Data listing below:
(** * Seat reservation ledger of the movie ticket system

    A shallow embedding of [movies/models.py], [movies/serializers.py] and
    [movies/views.py]: the [Show] and [Booking] tables, the seat-number
    serializer, and the two views [BookSeatView.post] and
    [CancelBookingView.post], followed by the properties of the ledger. *)

From Stdlib Require Import ZArith.
From stdpp Require Import gmap strings fin_maps.

Local Open Scope Z_scope.

(** ** models.py *)

(** [django.contrib.auth.models.User], as far as the views read it.  Django
    compares model instances by primary key. *)
Record User := { user_id : Z; username : string }.

Record Movie := {
  movie_id : Z;
  title : string;
  duration_minutes : Z;
  movie_created_at : Z
}.

(** [Show]: the related [movie] object is carried along; the primary key of a
    show is its key in the [shows] table. *)
Record Show := {
  movie : Movie;
  screen_name : string;
  date_time : Z;
  total_seats : Z;
  show_created_at : Z
}.

(** [Booking.STATUS_CHOICES] *)
Inductive Status := booked | cancelled.

(** [Booking]: [show] is the foreign key (a primary key of [shows]); [user] is
    the related user object. *)
Record Booking := {
  user : User;
  show : Z;
  seat_number : Z;
  status : Status;
  created_at : Z;
  updated_at : Z
}.

#[global] Instance Status_eq_dec : EqDecision Status.
Proof. solve_decision. Defined.

(** The store: the two tables the views touch, each keyed by primary key, and
    the auto-increment counter of the booking table. *)
Record Db := {
  shows : gmap Z Show;
  bookings : gmap Z Booking;
  booking_seq : Z
}.

(** The database exception that reaches the handlers of the views. *)
Inductive DbError := IntegrityError.

(** ** The ORM calls used by the views *)

(** [Booking.objects.filter(show=show, seat_number=seat_number, status=st)] *)
Definition filter_show_seat_status (sid seat : Z) (st : Status)
    (tbl : gmap Z Booking) : gmap Z Booking :=
  filter (λ kv, show kv.2 = sid ∧ seat_number kv.2 = seat ∧ status kv.2 = st) tbl.

(** [Booking.objects.filter(show=show, status=st)] *)
Definition filter_show_status (sid : Z) (st : Status)
    (tbl : gmap Z Booking) : gmap Z Booking :=
  filter (λ kv, show kv.2 = sid ∧ status kv.2 = st) tbl.

(** [QuerySet.exists()] and [QuerySet.count()] *)
Definition exists_ (q : gmap Z Booking) : bool := bool_decide (q ≠ ∅).
Definition count (q : gmap Z Booking) : Z := Z.of_nat (size q).

(** [Meta.unique_together = ["show", "seat_number", "status"]]: the rows other
    than [self_id] that carry the same triple as [b]. *)
Definition unique_together_conflicts (self_id : option Z) (b : Booking)
    (tbl : gmap Z Booking) : gmap Z Booking :=
  filter (λ kv, Some kv.1 ≠ self_id)
         (filter_show_seat_status (show b) (seat_number b) (status b) tbl).

(** [Booking.objects.create(user=.., show=.., seat_number=.., status=..)]:
    [created_at] ([auto_now_add]) and [updated_at] ([auto_now]) are both set to
    the current time; the row gets the next primary key.  The insert is
    refused when the key is taken or the unique constraint is violated. *)
Definition Booking_create (u : User) (sid seat : Z) (st : Status) (now : Z)
    (db : Db) : DbError + (Z * Booking * Db) :=
  let b := {| user := u; show := sid; seat_number := seat; status := st;
              created_at := now; updated_at := now |} in
  let pk := booking_seq db in
  if decide (is_Some (bookings db !! pk)) then inl IntegrityError
  else if exists_ (unique_together_conflicts None b (bookings db))
  then inl IntegrityError
  else inr (pk, b, {| shows := shows db;
                      bookings := <[pk := b]> (bookings db);
                      booking_seq := pk + 1 |}).

(** [booking.save()] on a row that exists: [updated_at] is refreshed
    ([auto_now]), every column is written back, and the unique constraint is
    checked against the other rows. *)
Definition Booking_save (pk : Z) (b : Booking) (now : Z) (db : Db)
    : DbError + (Booking * Db) :=
  let b' := {| user := user b; show := show b; seat_number := seat_number b;
               status := status b; created_at := created_at b;
               updated_at := now |} in
  if exists_ (unique_together_conflicts (Some pk) b' (bookings db))
  then inl IntegrityError
  else inr (b', {| shows := shows db;
                   bookings := <[pk := b']> (bookings db);
                   booking_seq := booking_seq db |}).

(** ** serializers.py *)

(** The [seat_number] entry of the request body, as the integer field reads
    it: absent, not an integer, or the integer [n]. *)
Inductive SeatField :=
  | FieldMissing
  | FieldNotInteger
  | FieldInt (n : Z).

(** The validation messages of [BookingCreateSerializer]. *)
Inductive SeatError :=
  | Required                 (* "This field is required." *)
  | InvalidInteger           (* "A valid integer is required." *)
  | MinValue                 (* "Ensure this value is greater than or equal to 1." *)
  | InvalidShow              (* "Invalid show" *)
  | OutOfRange (total : Z).  (* "Seat number must be between 1 and {total_seats}" *)

(** [serializers.IntegerField(min_value=1)] *)
Definition IntegerField_min_value_1 (f : SeatField) : SeatError + Z :=
  match f with
  | FieldMissing => inl Required
  | FieldNotInteger => inl InvalidInteger
  | FieldInt n => if decide (n < 1) then inl MinValue else inr n
  end.

(** [class BookingCreateSerializer(serializers.Serializer)] *)
Module BookingCreateSerializer.

(** [seat_number = serializers.IntegerField(min_value=1)] *)
Definition seat_number_field := IntegerField_min_value_1.

(** [validate_seat_number(self, value)], with [show_id] taken from the
    serializer's context. *)
Definition validate_seat_number (show_id value : Z) (db : Db) : SeatError + Z :=
  match shows db !! show_id with
  | Some sh =>
      if decide (value > total_seats sh) then inl (OutOfRange (total_seats sh))
      else inr value
  | None => inl InvalidShow
  end.

(** [is_valid()] followed by [validated_data["seat_number"]]: the field
    runs first, and only a value it has validated is handed to
    [validate_seat_number]. *)
Definition is_valid (show_id : Z) (f : SeatField) (db : Db) : SeatError + Z :=
  match seat_number_field f with
  | inl e => inl e
  | inr n => validate_seat_number show_id n db
  end.

End BookingCreateSerializer.

(** The representation of a show: the fields of [ShowSerializer.Meta]. *)
Record ShowData := {
  sd_id : Z;
  sd_movie : Z;
  sd_movie_title : string;
  sd_screen_name : string;
  sd_date_time : Z;
  sd_total_seats : Z;
  sd_available_seats : Z;
  sd_created_at : Z
}.

(** [class ShowSerializer(serializers.ModelSerializer)] *)
Module ShowSerializer.

Definition get_available_seats (sid : Z) (sh : Show) (db : Db) : Z :=
  total_seats sh - count (filter_show_status sid booked (bookings db)).

(** [ShowSerializer(obj).data] *)
Definition data (sid : Z) (sh : Show) (db : Db) : ShowData :=
  {| sd_id := sid;
     sd_movie := movie_id (movie sh);
     sd_movie_title := title (movie sh);
     sd_screen_name := screen_name sh;
     sd_date_time := date_time sh;
     sd_total_seats := total_seats sh;
     sd_available_seats := get_available_seats sid sh db;
     sd_created_at := show_created_at sh |}.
End of Data listing.
The problem >>
The data must be output in full, exactly as given.

Expected answer >>
(** * Seat reservation ledger of the movie ticket system

    A shallow embedding of [movies/models.py], [movies/serializers.py] and
    [movies/views.py]: the [Show] and [Booking] tables, the seat-number
    serializer, and the two views [BookSeatView.post] and
    [CancelBookingView.post], followed by the properties of the ledger. *)

From Stdlib Require Import ZArith.
From stdpp Require Import gmap strings fin_maps.

Local Open Scope Z_scope.

(** ** models.py *)

(** [django.contrib.auth.models.User], as far as the views read it.  Django
    compares model instances by primary key. *)
Record User := { user_id : Z; username : string }.

Record Movie := {
  movie_id : Z;
  title : string;
  duration_minutes : Z;
  movie_created_at : Z
}.

(** [Show]: the related [movie] object is carried along; the primary key of a
    show is its key in the [shows] table. *)
Record Show := {
  movie : Movie;
  screen_name : string;
  date_time : Z;
  total_seats : Z;
  show_created_at : Z
}.

(** [Booking.STATUS_CHOICES] *)
Inductive Status := booked | cancelled.

(** [Booking]: [show] is the foreign key (a primary key of [shows]); [user] is
    the related user object. *)
Record Booking := {
  user : User;
  show : Z;
  seat_number : Z;
  status : Status;
  created_at : Z;
  updated_at : Z
}.

#[global] Instance Status_eq_dec : EqDecision Status.
Proof. solve_decision. Defined.

(** The store: the two tables the views touch, each keyed by primary key, and
    the auto-increment counter of the booking table. *)
Record Db := {
  shows : gmap Z Show;
  bookings : gmap Z Booking;
  booking_seq : Z
}.

(** The database exception that reaches the handlers of the views. *)
Inductive DbError := IntegrityError.

(** ** The ORM calls used by the views *)

(** [Booking.objects.filter(show=show, seat_number=seat_number, status=st)] *)
Definition filter_show_seat_status (sid seat : Z) (st : Status)
    (tbl : gmap Z Booking) : gmap Z Booking :=
  filter (λ kv, show kv.2 = sid ∧ seat_number kv.2 = seat ∧ status kv.2 = st) tbl.

(** [Booking.objects.filter(show=show, status=st)] *)
Definition filter_show_status (sid : Z) (st : Status)
    (tbl : gmap Z Booking) : gmap Z Booking :=
  filter (λ kv, show kv.2 = sid ∧ status kv.2 = st) tbl.

(** [QuerySet.exists()] and [QuerySet.count()] *)
Definition exists_ (q : gmap Z Booking) : bool := bool_decide (q ≠ ∅).
Definition count (q : gmap Z Booking) : Z := Z.of_nat (size q).

(** [Meta.unique_together = ["show", "seat_number", "status"]]: the rows other
    than [self_id] that carry the same triple as [b]. *)
Definition unique_together_conflicts (self_id : option Z) (b : Booking)
    (tbl : gmap Z Booking) : gmap Z Booking :=
  filter (λ kv, Some kv.1 ≠ self_id)
         (filter_show_seat_status (show b) (seat_number b) (status b) tbl).

(** [Booking.objects.create(user=.., show=.., seat_number=.., status=..)]:
    [created_at] ([auto_now_add]) and [updated_at] ([auto_now]) are both set to
    the current time; the row gets the next primary key.  The insert is
    refused when the key is taken or the unique constraint is violated. *)
Definition Booking_create (u : User) (sid seat : Z) (st : Status) (now : Z)
    (db : Db) : DbError + (Z * Booking * Db) :=
  let b := {| user := u; show := sid; seat_number := seat; status := st;
              created_at := now; updated_at := now |} in
  let pk := booking_seq db in
  if decide (is_Some (bookings db !! pk)) then inl IntegrityError
  else if exists_ (unique_together_conflicts None b (bookings db))
  then inl IntegrityError
  else inr (pk, b, {| shows := shows db;
                      bookings := <[pk := b]> (bookings db);
                      booking_seq := pk + 1 |}).

(** [booking.save()] on a row that exists: [updated_at] is refreshed
    ([auto_now]), every column is written back, and the unique constraint is
    checked against the other rows. *)
Definition Booking_save (pk : Z) (b : Booking) (now : Z) (db : Db)
    : DbError + (Booking * Db) :=
  let b' := {| user := user b; show := show b; seat_number := seat_number b;
               status := status b; created_at := created_at b;
               updated_at := now |} in
  if exists_ (unique_together_conflicts (Some pk) b' (bookings db))
  then inl IntegrityError
  else inr (b', {| shows := shows db;
                   bookings := <[pk := b']> (bookings db);
                   booking_seq := booking_seq db |}).

(** ** serializers.py *)

(** The [seat_number] entry of the request body, as the integer field reads
    it: absent, not an integer, or the integer [n]. *)
Inductive SeatField :=
  | FieldMissing
  | FieldNotInteger
  | FieldInt (n : Z).

(** The validation messages of [BookingCreateSerializer]. *)
Inductive SeatError :=
  | Required                 (* "This field is required." *)
  | InvalidInteger           (* "A valid integer is required." *)
  | MinValue                 (* "Ensure this value is greater than or equal to 1." *)
  | InvalidShow              (* "Invalid show" *)
  | OutOfRange (total : Z).  (* "Seat number must be between 1 and {total_seats}" *)

(** [serializers.IntegerField(min_value=1)] *)
Definition IntegerField_min_value_1 (f : SeatField) : SeatError + Z :=
  match f with
  | FieldMissing => inl Required
  | FieldNotInteger => inl InvalidInteger
  | FieldInt n => if decide (n < 1) then inl MinValue else inr n
  end.

(** [class BookingCreateSerializer(serializers.Serializer)] *)
Module BookingCreateSerializer.

(** [seat_number = serializers.IntegerField(min_value=1)] *)
Definition seat_number_field := IntegerField_min_value_1.

(** [validate_seat_number(self, value)], with [show_id] taken from the
    serializer's context. *)
Definition validate_seat_number (show_id value : Z) (db : Db) : SeatError + Z :=
  match shows db !! show_id with
  | Some sh =>
      if decide (value > total_seats sh) then inl (OutOfRange (total_seats sh))
      else inr value
  | None => inl InvalidShow
  end.

(** [is_valid()] followed by [validated_data["seat_number"]]: the field
    runs first, and only a value it has validated is handed to
    [validate_seat_number]. *)
Definition is_valid (show_id : Z) (f : SeatField) (db : Db) : SeatError + Z :=
  match seat_number_field f with
  | inl e => inl e
  | inr n => validate_seat_number show_id n db
  end.

End BookingCreateSerializer.

(** The representation of a show: the fields of [ShowSerializer.Meta]. *)
Record ShowData := {
  sd_id : Z;
  sd_movie : Z;
  sd_movie_title : string;
  sd_screen_name : string;
  sd_date_time : Z;
  sd_total_seats : Z;
  sd_available_seats : Z;
  sd_created_at : Z
}.

(** [class ShowSerializer(serializers.ModelSerializer)] *)
Module ShowSerializer.

Definition get_available_seats (sid : Z) (sh : Show) (db : Db) : Z :=
  total_seats sh - count (filter_show_status sid booked (bookings db)).

(** [ShowSerializer(obj).data] *)
Definition data (sid : Z) (sh : Show) (db : Db) : ShowData :=
  {| sd_id := sid;
     sd_movie := movie_id (movie sh);
     sd_movie_title := title (movie sh);
     sd_screen_name := screen_name sh;
     sd_date_time := date_time sh;
     sd_total_seats := total_seats sh;
     sd_available_seats := get_available_seats sid sh db;
     sd_created_at := show_created_at sh |}.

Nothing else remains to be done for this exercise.